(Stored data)
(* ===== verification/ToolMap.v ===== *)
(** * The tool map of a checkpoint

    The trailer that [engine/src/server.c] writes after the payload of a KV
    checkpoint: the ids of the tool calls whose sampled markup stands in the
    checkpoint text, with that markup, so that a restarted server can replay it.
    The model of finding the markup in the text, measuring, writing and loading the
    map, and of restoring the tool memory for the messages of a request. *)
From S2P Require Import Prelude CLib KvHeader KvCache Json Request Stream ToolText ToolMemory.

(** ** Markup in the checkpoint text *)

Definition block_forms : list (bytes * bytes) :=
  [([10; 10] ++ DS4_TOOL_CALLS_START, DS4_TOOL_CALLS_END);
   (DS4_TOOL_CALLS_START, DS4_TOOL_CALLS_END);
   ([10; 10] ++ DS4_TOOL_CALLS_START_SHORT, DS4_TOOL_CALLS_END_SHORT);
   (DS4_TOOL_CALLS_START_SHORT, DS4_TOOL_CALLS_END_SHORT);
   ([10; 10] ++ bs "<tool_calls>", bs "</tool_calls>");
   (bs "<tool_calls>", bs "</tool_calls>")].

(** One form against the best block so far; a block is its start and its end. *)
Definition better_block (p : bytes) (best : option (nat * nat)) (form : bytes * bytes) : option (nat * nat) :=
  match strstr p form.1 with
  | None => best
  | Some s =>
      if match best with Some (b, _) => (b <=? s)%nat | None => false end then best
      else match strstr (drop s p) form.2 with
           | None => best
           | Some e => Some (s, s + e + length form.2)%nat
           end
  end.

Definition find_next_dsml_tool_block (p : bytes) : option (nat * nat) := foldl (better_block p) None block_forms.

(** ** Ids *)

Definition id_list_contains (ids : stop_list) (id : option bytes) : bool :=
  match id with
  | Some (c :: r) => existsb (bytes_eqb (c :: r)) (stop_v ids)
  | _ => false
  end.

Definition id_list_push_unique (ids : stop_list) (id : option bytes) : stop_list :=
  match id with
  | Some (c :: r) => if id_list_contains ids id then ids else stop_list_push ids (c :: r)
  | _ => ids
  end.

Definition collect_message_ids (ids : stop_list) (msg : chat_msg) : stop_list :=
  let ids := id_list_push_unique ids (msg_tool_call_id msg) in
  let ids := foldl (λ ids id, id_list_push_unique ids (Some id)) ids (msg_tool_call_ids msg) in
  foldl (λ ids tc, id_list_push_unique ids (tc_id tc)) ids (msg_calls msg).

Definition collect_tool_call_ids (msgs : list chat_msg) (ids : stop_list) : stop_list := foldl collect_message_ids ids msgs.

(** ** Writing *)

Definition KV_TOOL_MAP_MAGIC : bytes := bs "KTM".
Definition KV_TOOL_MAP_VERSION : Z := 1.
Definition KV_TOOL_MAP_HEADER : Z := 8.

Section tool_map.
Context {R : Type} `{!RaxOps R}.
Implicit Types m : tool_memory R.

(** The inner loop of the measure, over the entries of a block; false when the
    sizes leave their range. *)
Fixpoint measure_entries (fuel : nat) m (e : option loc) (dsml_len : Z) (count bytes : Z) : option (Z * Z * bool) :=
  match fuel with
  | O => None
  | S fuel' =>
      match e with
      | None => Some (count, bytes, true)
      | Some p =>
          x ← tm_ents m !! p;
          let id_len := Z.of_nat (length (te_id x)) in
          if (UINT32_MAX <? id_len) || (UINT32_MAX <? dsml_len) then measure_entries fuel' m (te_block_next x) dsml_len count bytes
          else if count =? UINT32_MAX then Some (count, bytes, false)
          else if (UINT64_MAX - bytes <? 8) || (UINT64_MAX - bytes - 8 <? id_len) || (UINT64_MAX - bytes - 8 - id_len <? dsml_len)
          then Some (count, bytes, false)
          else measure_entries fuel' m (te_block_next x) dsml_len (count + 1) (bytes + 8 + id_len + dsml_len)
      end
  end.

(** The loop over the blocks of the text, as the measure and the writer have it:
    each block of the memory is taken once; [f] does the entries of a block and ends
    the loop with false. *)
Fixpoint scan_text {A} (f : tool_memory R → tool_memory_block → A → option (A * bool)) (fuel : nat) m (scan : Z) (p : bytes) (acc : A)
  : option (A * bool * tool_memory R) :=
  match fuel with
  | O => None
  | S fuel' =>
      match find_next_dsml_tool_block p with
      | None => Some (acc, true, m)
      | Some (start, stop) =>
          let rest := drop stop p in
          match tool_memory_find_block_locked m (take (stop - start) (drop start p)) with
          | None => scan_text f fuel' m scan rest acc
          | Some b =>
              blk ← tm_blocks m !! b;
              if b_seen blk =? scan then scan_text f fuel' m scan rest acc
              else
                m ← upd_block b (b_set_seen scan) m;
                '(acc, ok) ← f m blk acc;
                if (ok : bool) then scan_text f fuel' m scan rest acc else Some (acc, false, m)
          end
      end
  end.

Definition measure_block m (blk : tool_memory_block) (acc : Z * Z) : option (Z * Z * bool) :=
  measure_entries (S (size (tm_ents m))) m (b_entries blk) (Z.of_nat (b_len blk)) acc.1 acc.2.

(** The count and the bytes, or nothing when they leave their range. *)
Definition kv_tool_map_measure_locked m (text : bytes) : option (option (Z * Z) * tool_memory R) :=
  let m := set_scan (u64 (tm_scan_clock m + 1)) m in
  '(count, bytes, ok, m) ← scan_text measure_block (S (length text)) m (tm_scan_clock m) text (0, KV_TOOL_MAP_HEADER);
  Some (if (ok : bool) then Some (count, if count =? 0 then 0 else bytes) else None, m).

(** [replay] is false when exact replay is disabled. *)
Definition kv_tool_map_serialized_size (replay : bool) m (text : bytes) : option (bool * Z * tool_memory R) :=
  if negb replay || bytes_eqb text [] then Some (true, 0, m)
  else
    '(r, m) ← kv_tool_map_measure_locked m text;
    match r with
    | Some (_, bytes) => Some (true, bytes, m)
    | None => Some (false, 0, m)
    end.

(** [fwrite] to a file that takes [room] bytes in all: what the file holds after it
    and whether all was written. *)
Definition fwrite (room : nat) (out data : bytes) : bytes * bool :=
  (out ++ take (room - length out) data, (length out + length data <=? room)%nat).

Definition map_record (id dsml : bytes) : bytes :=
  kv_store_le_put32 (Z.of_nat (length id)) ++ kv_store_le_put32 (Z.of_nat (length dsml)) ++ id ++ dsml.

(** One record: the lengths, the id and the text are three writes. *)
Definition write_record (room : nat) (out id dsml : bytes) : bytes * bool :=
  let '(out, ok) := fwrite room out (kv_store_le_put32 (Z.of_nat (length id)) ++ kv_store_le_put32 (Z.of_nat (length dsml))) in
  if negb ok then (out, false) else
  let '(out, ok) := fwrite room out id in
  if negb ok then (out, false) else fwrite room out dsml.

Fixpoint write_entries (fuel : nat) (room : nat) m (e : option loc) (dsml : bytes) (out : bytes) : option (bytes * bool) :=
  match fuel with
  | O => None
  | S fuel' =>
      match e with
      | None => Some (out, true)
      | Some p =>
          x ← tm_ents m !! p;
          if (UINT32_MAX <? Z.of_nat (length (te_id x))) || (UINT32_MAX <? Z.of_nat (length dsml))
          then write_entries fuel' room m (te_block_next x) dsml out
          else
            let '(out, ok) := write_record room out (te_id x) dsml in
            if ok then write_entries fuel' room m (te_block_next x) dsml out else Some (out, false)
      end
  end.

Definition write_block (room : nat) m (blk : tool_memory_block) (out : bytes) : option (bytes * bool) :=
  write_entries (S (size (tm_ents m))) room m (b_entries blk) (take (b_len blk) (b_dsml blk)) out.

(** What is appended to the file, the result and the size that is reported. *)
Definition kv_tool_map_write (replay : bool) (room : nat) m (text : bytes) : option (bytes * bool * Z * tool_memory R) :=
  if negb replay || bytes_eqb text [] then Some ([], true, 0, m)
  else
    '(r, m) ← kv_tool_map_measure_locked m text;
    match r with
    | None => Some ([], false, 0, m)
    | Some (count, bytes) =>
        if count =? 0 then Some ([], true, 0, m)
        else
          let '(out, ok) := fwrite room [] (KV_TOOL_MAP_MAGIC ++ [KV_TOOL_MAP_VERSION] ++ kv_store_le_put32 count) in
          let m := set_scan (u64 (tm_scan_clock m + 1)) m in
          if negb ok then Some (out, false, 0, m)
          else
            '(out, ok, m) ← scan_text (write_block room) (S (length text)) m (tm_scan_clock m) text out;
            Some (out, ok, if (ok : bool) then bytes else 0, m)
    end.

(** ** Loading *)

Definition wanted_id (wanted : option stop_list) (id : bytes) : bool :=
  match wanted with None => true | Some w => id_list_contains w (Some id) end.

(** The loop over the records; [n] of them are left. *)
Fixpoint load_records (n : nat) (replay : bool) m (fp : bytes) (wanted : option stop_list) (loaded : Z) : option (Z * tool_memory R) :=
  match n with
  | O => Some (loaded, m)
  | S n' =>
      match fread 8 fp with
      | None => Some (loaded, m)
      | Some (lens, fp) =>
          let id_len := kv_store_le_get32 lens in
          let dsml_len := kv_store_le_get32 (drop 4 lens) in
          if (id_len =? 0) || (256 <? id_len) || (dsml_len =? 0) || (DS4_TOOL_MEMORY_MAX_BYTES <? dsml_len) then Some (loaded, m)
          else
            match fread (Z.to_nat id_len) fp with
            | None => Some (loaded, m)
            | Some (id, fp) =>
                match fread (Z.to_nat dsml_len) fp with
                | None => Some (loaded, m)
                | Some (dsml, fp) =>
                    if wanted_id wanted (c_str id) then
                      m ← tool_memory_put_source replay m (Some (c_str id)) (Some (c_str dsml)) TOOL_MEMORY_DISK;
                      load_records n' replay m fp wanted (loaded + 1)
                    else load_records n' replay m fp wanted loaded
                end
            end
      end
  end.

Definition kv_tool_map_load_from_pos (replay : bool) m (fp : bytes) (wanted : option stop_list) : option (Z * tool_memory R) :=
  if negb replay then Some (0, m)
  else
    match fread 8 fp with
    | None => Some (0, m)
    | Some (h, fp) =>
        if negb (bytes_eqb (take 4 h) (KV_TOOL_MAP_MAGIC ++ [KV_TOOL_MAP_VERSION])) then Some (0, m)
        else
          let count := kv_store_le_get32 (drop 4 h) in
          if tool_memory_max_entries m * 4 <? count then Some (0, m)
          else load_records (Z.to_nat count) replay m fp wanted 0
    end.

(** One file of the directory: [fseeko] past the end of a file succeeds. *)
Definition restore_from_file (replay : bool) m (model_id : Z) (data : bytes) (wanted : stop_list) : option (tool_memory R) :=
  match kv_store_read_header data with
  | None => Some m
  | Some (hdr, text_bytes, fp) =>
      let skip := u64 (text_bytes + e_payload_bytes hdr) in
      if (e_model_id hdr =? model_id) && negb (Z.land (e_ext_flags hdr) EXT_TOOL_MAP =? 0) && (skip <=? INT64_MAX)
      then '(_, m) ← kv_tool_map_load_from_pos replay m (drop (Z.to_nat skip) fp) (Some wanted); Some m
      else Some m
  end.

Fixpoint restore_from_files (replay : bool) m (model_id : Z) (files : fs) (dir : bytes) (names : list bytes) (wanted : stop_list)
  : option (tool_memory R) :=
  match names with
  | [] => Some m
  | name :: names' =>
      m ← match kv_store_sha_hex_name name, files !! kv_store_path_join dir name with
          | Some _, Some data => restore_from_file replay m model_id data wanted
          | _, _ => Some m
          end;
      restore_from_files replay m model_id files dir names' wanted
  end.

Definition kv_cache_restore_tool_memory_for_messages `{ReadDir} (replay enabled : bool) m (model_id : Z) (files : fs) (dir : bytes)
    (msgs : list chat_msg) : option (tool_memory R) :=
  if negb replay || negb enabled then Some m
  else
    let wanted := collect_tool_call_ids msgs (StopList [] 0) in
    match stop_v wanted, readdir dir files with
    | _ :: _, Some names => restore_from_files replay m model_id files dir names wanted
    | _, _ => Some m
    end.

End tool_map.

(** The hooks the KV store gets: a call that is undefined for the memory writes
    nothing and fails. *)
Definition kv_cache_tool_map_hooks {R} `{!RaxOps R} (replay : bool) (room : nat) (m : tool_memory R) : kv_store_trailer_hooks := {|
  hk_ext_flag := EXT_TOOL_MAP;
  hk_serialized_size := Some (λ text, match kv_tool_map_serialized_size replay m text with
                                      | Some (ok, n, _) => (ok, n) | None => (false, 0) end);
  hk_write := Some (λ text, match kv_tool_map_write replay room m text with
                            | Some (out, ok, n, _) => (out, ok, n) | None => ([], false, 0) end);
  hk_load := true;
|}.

— YOUR ASSIGNMENT —
Begin at the first line of the records above and quote every line verbatim through the one that contains "Definition collect_message_ids (ids".

— RESULT BELOW —
(* ===== verification/ToolMap.v ===== *)
(** * The tool map of a checkpoint

    The trailer that [engine/src/server.c] writes after the payload of a KV
    checkpoint: the ids of the tool calls whose sampled markup stands in the
    checkpoint text, with that markup, so that a restarted server can replay it.
    The model of finding the markup in the text, measuring, writing and loading the
    map, and of restoring the tool memory for the messages of a request. *)
From S2P Require Import Prelude CLib KvHeader KvCache Json Request Stream ToolText ToolMemory.

(** ** Markup in the checkpoint text *)

Definition block_forms : list (bytes * bytes) :=
  [([10; 10] ++ DS4_TOOL_CALLS_START, DS4_TOOL_CALLS_END);
   (DS4_TOOL_CALLS_START, DS4_TOOL_CALLS_END);
   ([10; 10] ++ DS4_TOOL_CALLS_START_SHORT, DS4_TOOL_CALLS_END_SHORT);
   (DS4_TOOL_CALLS_START_SHORT, DS4_TOOL_CALLS_END_SHORT);
   ([10; 10] ++ bs "<tool_calls>", bs "</tool_calls>");
   (bs "<tool_calls>", bs "</tool_calls>")].

(** One form against the best block so far; a block is its start and its end. *)
Definition better_block (p : bytes) (best : option (nat * nat)) (form : bytes * bytes) : option (nat * nat) :=
  match strstr p form.1 with
  | None => best
  | Some s =>
      if match best with Some (b, _) => (b <=? s)%nat | None => false end then best
      else match strstr (drop s p) form.2 with
           | None => best
           | Some e => Some (s, s + e + length form.2)%nat
           end
  end.

Definition find_next_dsml_tool_block (p : bytes) : option (nat * nat) := foldl (better_block p) None block_forms.

(** ** Ids *)

Definition id_list_contains (ids : stop_list) (id : option bytes) : bool :=
  match id with
  | Some (c :: r) => existsb (bytes_eqb (c :: r)) (stop_v ids)
  | _ => false
  end.

Definition id_list_push_unique (ids : stop_list) (id : option bytes) : stop_list :=
  match id with
  | Some (c :: r) => if id_list_contains ids id then ids else stop_list_push ids (c :: r)
  | _ => ids
  end.

Definition collect_message_ids (ids : stop_list) (msg : chat_msg) : stop_list :=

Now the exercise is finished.